Flowers: are a purple/mauve falcate type in whorls around a flower stem approx 10-12cm long.
Both the hood and the lower lobes are more or less the same colour purple/mauve. The middle lobe is often cupped to collect dew and moisture for insects, this also acts as landing place for bees.
Flowers appear early in spring through summer into early autumn. The colour of the calyces
Calyces: are green with coloured ribs with pointed tips. The bracts begin as green but quickly become a pink/ purple colour. These often drop off as soon as the flowers open.
Whorls consist of 6-8 flowers, all appearing along the flower stems at regular intervals, up to at least 10cm. The colour of the calyces and bracts can give the flowers extra colour from a distance, an extra glow.

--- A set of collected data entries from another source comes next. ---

(** A save operation is all-or-nothing for the vocabulary file at
    [vocab_path] and the merges file at [merges_path]: after a call,
    returned or raised, either both files are there or both paths are as
    they were before the call. *)
Definition all_or_nothing
    (save_op : string → option string → filesystem → filesystem * result (list string))
    (vocab_path merges_path : string → option string → string) : Prop :=
  ∀ directory prefix fs,
    let vp := vocab_path directory prefix in
    let mp := merges_path directory prefix in
    let fs' := (save_op directory prefix fs).1 in
    (is_file fs' vp ∧ is_file fs' mp) ∨
    (fs' !! vp = fs !! vp ∧ fs' !! mp = fs !! mp).

(** Every call of [save_vocabulary] on [self] that returns, returns exactly
    a pair of paths. *)
Definition returns_pairs (self : GPTTokenizerFast) : Prop :=
  ∀ directory prefix fs fs' paths,
    save_vocabulary self directory prefix fs = (fs', Ok paths) →
    ∃ vocab_path merges_path, paths = [vocab_path; merges_path].

(** No two keys of a table share an id (for a Merge Rank Table: a rank). *)
Definition unique_ids {K : Type} `{Countable K} (table : gmap K nat) : Prop :=
  ∀ k1 k2 i, table !! k1 = Some i → table !! k2 = Some i → k1 = k2.

(** The ranks of a Merge Rank Table are below its size: together with
    [unique_ids], the ranks are the line indices 0, 1, ... of its rules. *)
Definition dense_ranks (m : gmap (string * string) nat) : Prop :=
  map_Forall (λ _ rk, rk < size m) m.

(** Whether the character [c] occurs in [s]. *)
Fixpoint contains (c : ascii) (s : string) : bool :=
  match s with
  | EmptyString => false
  | String c' rest => if decide (c' = c) then true else contains c rest
  end.
(** * Background-task tool adapters: fetch output and terminate

    A shallow embedding of the two tool adapters of the repository,
    [BashOutputInvocation]/[BashOutputTool] (fetch the buffered output of a
    background task, optionally filtered by a regular expression) and
    [KillShellInvocation]/[KillShellTool] (terminate a background task),
    together with the properties their specification states about them.

    The adapters talk to a background task manager and to the JavaScript
    runtime ([RegExp], template literals, [Array.prototype.join],
    [String.prototype.trim]).  Calls to the manager and to the [RegExp]
    constructor are effects: they are threaded through a small monad that
    carries the manager's state, records every call in order, and
    propagates exceptions the way [try]/[catch] does. *)

From Stdlib Require Import String Ascii List ZArith NArith Bool Lia DecimalString.
From stdpp Require Import gmap strings.
Import ListNotations.

Local Open Scope string_scope.

(** ** JavaScript values and primitives used by the adapters *)

Module Js.

(** A thrown value; only its [message] is ever read by the adapters. *)
Record JsError : Type := { message : string }.

(** The completion of a call: a normal return or a thrown exception. *)
Inductive Answer (A : Type) : Type :=
| Returns (a : A)
| Throws (e : JsError).
Arguments Returns {A} a.
Arguments Throws {A} e.

(** The line feed of ['\n']. *)
Definition nl : string := String (ascii_of_nat 10) EmptyString.

(** A Rocq character stands for a code unit below 256.  These are the
    code units [String.prototype.trim] strips in that range: TAB, LF, VT,
    FF, CR, SPACE and NO-BREAK SPACE. *)
Definition is_white_space (c : ascii) : bool :=
  let n := nat_of_ascii c in
  ((9 <=? n) && (n <=? 13) || (n =? 32) || (n =? 160))%nat.

Fixpoint trimStart (s : string) : string :=
  match s with
  | EmptyString => EmptyString
  | String c s' => if is_white_space c then trimStart s' else s
  end.

Fixpoint trimEnd (s : string) : string :=
  match s with
  | EmptyString => EmptyString
  | String c s' =>
      match trimEnd s' with
      | EmptyString => if is_white_space c then EmptyString else String c EmptyString
      | t => String c t
      end
  end.

(** [s.trim()] *)
Definition trim (s : string) : string := trimEnd (trimStart s).

(** A string property that may be missing: [None] is [undefined]. *)
Definition maybe_string := option string.

(** [ToBoolean] on [string | undefined]: [undefined] and [''] are falsy.
    The truthy case hands back the string itself. *)
Definition truthy (v : maybe_string) : option string :=
  match v with
  | Some EmptyString => None
  | Some s => Some s
  | None => None
  end.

If not pollinated, the calyces will drop off, but if bees have been visiting, then the calyx will remain , becoming straw coloured with small black seed within.
Leaves: are long, lineal, lanceolate, mid green with small crenations along the margin and a pointed tip. The midrib is often quite visible. A small petiole holds the lower leaves to the stem to form a rosette clump, but leaves become sessile as they appear up the flower stem.
S. ‘Eastfriesland’ is an early nemerosa X sylvestris which is very popular for edges and small public plantings. Growing to 40cm H, an upright sturdy growing plant. When planted en masse, it makes quite a sight. It’s tough and hardy for summer in a mixed bed, gradually going down in autumn and finally dormant in winter. If the bed remains dormant in the colder months, it may be advisable to plant bulbs in the bed to brighten up an otherwise bare patch. This is a very bee and moth friendly plant. Bees can be seen buzzing around the flowers most days.
When going down for winter, it’s time to tidy the clump. Collect any seed and cut stems down only by half, to use as a marker while dormant. This prevents them from being dug up accidentally or being trodden upon.
Remove old leaves and mulch well to keep the crown warm during the cold winter months.
When the first buds begin to appear in spring, feed well and watch for snails and slugs.
Propagation: is usually by seed , but cuttings taken early in the new growth period before flower stems appear or if a large clump is grown, the plant can be divided into new plants that can be added to the bed to make more of a colour splash in spring/ summertime.